• Task details
From the entries below, report only the number of lines that contain the word "match".

• Records drawn from a dataset
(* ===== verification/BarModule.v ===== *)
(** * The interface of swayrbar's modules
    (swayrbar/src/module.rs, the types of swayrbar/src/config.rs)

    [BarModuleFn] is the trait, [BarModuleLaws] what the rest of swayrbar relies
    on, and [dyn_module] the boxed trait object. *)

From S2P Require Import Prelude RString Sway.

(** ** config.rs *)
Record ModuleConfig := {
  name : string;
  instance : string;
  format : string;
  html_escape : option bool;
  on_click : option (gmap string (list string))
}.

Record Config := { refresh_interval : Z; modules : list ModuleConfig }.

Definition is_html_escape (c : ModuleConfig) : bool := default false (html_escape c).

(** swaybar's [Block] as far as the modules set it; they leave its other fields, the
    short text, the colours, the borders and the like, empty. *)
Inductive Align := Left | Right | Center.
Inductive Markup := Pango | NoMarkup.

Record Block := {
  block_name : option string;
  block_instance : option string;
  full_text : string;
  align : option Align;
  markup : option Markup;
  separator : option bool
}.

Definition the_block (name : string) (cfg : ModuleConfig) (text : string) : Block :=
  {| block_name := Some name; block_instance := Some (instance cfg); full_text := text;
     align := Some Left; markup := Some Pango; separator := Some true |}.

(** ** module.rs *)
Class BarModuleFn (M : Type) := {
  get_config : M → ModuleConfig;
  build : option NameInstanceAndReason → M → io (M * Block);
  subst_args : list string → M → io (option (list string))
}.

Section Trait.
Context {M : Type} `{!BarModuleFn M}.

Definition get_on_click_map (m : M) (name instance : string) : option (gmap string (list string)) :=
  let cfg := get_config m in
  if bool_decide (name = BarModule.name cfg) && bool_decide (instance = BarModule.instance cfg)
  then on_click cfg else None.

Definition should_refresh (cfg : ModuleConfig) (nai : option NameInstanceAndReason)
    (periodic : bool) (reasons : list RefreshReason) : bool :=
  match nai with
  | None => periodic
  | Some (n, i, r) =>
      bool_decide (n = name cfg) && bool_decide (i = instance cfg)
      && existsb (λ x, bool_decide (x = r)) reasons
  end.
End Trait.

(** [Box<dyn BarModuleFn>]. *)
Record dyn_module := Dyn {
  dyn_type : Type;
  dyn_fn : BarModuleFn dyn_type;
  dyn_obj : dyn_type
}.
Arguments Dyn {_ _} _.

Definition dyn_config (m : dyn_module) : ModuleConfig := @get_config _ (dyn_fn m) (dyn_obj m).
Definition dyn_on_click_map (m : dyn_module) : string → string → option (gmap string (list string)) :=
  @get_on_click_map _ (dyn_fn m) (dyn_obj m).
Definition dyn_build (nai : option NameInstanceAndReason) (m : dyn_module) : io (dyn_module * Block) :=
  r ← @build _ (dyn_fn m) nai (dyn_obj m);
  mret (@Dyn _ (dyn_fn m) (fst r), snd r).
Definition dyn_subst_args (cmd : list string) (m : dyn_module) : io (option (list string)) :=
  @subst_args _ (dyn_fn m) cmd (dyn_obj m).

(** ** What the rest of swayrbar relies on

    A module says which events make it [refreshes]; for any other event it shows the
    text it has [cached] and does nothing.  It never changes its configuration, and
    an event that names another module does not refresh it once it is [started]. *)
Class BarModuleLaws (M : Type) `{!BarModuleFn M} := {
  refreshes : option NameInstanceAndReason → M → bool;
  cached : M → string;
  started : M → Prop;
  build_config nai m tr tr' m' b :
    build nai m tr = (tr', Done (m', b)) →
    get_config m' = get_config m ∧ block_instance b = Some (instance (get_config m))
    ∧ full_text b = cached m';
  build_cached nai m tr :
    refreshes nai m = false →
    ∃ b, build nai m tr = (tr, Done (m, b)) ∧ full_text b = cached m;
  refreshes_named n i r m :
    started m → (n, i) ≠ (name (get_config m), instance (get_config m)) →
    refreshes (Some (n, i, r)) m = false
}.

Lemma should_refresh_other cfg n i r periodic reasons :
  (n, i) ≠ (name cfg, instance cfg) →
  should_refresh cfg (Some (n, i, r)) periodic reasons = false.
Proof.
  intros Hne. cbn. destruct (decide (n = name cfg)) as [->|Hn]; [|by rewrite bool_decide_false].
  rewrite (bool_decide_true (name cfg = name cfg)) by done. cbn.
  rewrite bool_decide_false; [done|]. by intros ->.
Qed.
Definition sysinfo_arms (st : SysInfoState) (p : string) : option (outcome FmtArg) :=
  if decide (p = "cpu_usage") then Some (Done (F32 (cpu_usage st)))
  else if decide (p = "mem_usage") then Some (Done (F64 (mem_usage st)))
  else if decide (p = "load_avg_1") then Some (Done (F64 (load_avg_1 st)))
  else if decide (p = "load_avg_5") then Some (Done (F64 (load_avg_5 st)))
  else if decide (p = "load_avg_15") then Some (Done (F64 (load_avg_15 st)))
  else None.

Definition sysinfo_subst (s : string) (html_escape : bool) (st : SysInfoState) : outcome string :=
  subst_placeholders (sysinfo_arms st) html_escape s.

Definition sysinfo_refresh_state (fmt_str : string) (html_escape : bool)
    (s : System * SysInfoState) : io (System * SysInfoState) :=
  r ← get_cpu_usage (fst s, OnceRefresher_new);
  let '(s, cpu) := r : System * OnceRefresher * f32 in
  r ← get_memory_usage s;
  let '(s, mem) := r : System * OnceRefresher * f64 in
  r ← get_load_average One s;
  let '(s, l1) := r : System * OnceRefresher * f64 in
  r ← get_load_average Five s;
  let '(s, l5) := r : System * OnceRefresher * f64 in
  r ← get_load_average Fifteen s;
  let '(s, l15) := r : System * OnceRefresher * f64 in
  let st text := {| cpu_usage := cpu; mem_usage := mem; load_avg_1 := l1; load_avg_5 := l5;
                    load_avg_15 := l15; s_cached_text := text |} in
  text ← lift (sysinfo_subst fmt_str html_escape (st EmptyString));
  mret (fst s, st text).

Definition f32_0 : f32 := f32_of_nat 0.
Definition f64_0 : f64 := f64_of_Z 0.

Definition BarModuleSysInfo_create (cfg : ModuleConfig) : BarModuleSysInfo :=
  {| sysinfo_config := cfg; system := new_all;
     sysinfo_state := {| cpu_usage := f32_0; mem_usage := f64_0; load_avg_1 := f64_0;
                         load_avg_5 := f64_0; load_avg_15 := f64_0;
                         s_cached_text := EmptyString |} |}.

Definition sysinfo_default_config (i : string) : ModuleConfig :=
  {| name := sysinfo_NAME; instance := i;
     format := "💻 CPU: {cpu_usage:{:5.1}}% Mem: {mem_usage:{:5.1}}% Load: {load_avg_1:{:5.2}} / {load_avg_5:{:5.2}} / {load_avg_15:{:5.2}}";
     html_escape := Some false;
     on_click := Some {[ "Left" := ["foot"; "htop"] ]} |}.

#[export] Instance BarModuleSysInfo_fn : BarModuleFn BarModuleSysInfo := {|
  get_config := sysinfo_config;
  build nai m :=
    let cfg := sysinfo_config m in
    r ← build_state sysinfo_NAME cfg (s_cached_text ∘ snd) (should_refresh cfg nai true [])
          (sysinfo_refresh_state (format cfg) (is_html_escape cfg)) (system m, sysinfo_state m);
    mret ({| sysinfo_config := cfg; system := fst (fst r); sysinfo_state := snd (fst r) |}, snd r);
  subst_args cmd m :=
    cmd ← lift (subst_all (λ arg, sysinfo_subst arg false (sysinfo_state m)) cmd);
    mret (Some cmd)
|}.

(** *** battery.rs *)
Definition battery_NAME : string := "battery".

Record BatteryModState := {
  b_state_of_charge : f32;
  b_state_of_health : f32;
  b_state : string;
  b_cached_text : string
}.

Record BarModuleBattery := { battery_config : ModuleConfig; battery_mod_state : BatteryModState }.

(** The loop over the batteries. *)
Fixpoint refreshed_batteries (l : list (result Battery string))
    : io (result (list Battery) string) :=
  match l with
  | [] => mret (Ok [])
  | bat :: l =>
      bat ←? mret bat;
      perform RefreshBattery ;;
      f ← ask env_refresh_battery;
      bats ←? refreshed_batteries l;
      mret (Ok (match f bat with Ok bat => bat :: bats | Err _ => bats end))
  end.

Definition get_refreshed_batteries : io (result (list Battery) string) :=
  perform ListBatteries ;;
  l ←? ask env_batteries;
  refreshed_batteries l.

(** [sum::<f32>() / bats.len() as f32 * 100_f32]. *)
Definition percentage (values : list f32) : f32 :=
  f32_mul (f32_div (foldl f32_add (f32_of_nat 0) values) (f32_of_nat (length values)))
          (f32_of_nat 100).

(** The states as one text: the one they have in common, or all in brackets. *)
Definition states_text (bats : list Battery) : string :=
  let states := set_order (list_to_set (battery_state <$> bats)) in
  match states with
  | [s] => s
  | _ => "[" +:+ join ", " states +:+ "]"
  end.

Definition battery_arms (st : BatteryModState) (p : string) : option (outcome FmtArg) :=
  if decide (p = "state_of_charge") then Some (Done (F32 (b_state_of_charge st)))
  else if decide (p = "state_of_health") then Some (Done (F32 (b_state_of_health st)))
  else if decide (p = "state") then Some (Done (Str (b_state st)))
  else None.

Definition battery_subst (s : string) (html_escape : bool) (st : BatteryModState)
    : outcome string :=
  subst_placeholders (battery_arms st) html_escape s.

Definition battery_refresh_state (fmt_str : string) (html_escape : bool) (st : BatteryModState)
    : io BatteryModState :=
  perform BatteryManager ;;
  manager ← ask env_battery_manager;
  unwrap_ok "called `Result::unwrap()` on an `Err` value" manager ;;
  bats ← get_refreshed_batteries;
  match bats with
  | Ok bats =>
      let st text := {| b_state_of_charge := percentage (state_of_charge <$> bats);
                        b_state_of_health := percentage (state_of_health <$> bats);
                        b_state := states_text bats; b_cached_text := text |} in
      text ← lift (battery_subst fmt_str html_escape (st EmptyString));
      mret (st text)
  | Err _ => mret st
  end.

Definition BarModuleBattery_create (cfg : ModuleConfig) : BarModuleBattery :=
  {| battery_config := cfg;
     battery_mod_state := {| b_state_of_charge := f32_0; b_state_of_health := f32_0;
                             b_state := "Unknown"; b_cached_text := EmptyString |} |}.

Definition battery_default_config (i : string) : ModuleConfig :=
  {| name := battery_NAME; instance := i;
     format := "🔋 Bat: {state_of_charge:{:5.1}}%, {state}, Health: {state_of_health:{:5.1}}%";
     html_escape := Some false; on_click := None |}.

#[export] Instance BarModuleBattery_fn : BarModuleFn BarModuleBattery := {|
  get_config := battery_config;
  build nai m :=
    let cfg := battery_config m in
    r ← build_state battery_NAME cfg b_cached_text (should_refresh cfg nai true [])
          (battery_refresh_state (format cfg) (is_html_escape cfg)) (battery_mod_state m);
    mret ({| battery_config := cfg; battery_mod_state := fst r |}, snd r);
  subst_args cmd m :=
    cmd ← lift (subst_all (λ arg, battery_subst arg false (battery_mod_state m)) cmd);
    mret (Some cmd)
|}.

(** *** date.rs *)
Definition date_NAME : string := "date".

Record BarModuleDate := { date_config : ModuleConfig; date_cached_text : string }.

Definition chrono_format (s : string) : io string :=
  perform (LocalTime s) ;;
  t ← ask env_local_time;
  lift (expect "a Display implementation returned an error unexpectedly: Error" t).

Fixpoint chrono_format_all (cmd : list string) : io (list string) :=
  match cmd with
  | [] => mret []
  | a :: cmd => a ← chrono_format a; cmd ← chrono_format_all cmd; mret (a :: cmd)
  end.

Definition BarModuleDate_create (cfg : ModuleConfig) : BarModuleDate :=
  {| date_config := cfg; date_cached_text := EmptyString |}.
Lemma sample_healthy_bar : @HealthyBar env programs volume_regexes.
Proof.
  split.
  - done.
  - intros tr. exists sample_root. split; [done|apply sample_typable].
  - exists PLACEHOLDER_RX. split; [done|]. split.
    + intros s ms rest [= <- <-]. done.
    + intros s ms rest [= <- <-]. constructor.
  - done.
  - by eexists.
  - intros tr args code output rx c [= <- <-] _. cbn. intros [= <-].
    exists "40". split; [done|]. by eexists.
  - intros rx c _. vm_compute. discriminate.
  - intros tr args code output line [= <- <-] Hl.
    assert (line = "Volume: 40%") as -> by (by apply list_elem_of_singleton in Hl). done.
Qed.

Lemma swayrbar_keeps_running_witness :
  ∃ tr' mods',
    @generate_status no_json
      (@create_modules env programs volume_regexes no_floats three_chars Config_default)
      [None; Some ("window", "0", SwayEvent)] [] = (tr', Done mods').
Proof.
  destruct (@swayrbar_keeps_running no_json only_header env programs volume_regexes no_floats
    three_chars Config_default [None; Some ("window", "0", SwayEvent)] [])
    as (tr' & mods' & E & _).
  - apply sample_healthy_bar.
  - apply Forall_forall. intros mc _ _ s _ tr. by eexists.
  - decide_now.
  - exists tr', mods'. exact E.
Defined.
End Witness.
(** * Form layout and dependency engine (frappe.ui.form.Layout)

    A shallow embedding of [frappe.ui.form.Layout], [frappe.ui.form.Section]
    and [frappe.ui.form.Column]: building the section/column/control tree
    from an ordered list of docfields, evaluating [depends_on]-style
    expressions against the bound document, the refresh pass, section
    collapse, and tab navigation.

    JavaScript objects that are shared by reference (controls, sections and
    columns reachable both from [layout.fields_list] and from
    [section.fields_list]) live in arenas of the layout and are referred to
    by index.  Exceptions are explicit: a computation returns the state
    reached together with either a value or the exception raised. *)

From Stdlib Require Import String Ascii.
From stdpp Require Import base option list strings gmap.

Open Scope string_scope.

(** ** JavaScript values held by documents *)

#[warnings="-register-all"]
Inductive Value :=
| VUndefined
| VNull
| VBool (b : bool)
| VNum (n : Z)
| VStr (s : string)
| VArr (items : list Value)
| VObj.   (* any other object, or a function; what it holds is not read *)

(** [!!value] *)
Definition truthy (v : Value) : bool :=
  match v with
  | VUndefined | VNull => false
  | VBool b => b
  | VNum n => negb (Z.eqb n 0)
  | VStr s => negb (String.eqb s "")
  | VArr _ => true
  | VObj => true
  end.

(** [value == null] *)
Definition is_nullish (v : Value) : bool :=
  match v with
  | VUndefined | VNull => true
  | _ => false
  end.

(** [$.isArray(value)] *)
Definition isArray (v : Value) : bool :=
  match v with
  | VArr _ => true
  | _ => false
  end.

• Answer to the exercise
9